Instagram has completely changed how tattoos are consumed. You can get your work out there, clients can now seek out artists they like to do their work and a lot of clients are collectors—getting tattoos that aren’t conventionally tattoo-centric because they want to collect and wear art. But I do get a bit fed up with Instagram’s censorship—a lot of my male, queer, explicit designs are reported/removed.
Are there any designs you’ll never do?
I wouldn’t say never—unless it’s racist or just stupid and offensive. Some of the old tattoo clichés are so bad they’re good—armbands and tramp-stamps are overdue for a revival.
And I don’t like the idea of designing a tattoo copied from a photo of an unknown tattoo or an uncredited illustration found on Pinterest/Tumblr.
What’s the hardest tattoo you’ve ever had to do?
Any tattoo has the potential to be hard, but thinking of tattoos as hard is not good head space to get into—every challenging tattoo is just an opportunity to learn something.
I can’t pick. But my favorite tattoo to do is anything with a cock in it—any design that has the male form exposed and sexualized. As a queer male artist, I like designs that center around male bodies, exploiting, subverting and sexualizing the male gender/form. It’s just not something that you see in tattooing that often—it’s usually a sexually objectified female form, for the straight male gaze.

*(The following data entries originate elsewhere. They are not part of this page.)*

(* ===== verification/Workers.v ===== *)
(** * The workers of one session

    Every completed operation of a session's socket is handled by any of the threads of the pool,
    and packets are posted to it by the handlers of other sessions, the tasks and the timer. The
    threads are not ordered by a strand. Here the transport of src/session.cpp is cut at the
    places where another thread can come in between: a [place] is where a thread is in a
    handler, [work] goes on to its next stop, and [workers_step] lets any thread move, any
    outstanding operation complete and any call arrive, in any order. A thread that nobody
    disturbs computes the handler of [Transport] and [Requests] ([handshake_works],
    [head_works], [body_works], [sent_works], [post_works], [add_works], [close_works]). *)

From S2P Require Import Prelude Values Platform Codec Pool Db Stdio StreamBuffer Streams World.
From S2P Require Import Registry Transport Session Contacts Requests Fcm Server Console Frames.
From S2P Require Import System Auth Sockets.

Local Open Scope zway_scope.
Local Open Scope Z_scope.

Section workers.
Context `{Platform}.

Inductive place :=
| Started (error : error_code) (remoteHost : option string)   (** [handleHandshake] *)
| GotHead (error : error_code) (n : Z) (pkt : packet)         (** [onPacketHeadRecv] *)
| GotBody (error : error_code) (n offset : Z) (pkt : packet)  (** [onPacketBodyRecv] *)
| AskingBody (pkt : packet)                                   (** [recvPacketBody] *)
| Received (pkt : packet)                                     (** [onPacketRecv] *)
| Asking                                                      (** [recvPacket] *)
| Posting (pkt : packet)                                      (** [postPacket] *)
| Adding (streamId : Z)                                       (** [addStreamSender] *)
| Sending (c : send_pc)                                       (** [sendPacket] *)
| Sent (error : error_code)                                   (** [onPacketSent] *)
| Freeing                                                     (** before it resets [m_sending] *)
| Closing (shutdown : bool)                                   (** [close] *)
| Done.

(** What [close] does to the session. *)
Definition hang_up (shutdown : bool) : M session unit :=
  modify (with_timer false) ;;
  socket_do SocketCancel ;;
  when shutdown (socket_do SocketShutdown) ;;
  socket_do SocketClose ;;
  setStatus STATUS_DISCONNECTED.

Definition lost (error : error_code) : place :=
  if connection_lost error then Closing false else Done.

(** [onPacketRecv] up to [recvPacket]; the calls the engine makes back are workers of their
    own. *)
Definition count_packet (pkt : packet) : M session unit :=
  modify (fun s => with_numPackets (s_numPacketsSent s) (u32 (s_numPacketsRecv s + 1)) s) ;;
  if negb (pkt_streamId pkt =? 0) && negb (pkt_bodySize pkt =? 0)
  then engine_call_ (CallProcessIncomingPacket pkt) else ret tt.

(** [onPacketSent] up to its lock. *)
Definition count_sent (error : error_code) : M session unit :=
  if decide (error = no_error) then
    resetTimer ;;
    modify (fun s => with_numPackets (u32 (s_numPacketsSent s + 1)) (s_numPacketsRecv s) s)
  else ret tt.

Your style seems much more like classic art than any traditional tattoo style. How did you develop it?
I didn’t have a typical apprenticeship, so my style of tattooing has developed naturally from my illustration style. I was encouraged to develop my own style rather than imitate what’s already out there. But I’m really an artist that tattoos rather than a tattoo artist, if that makes sense.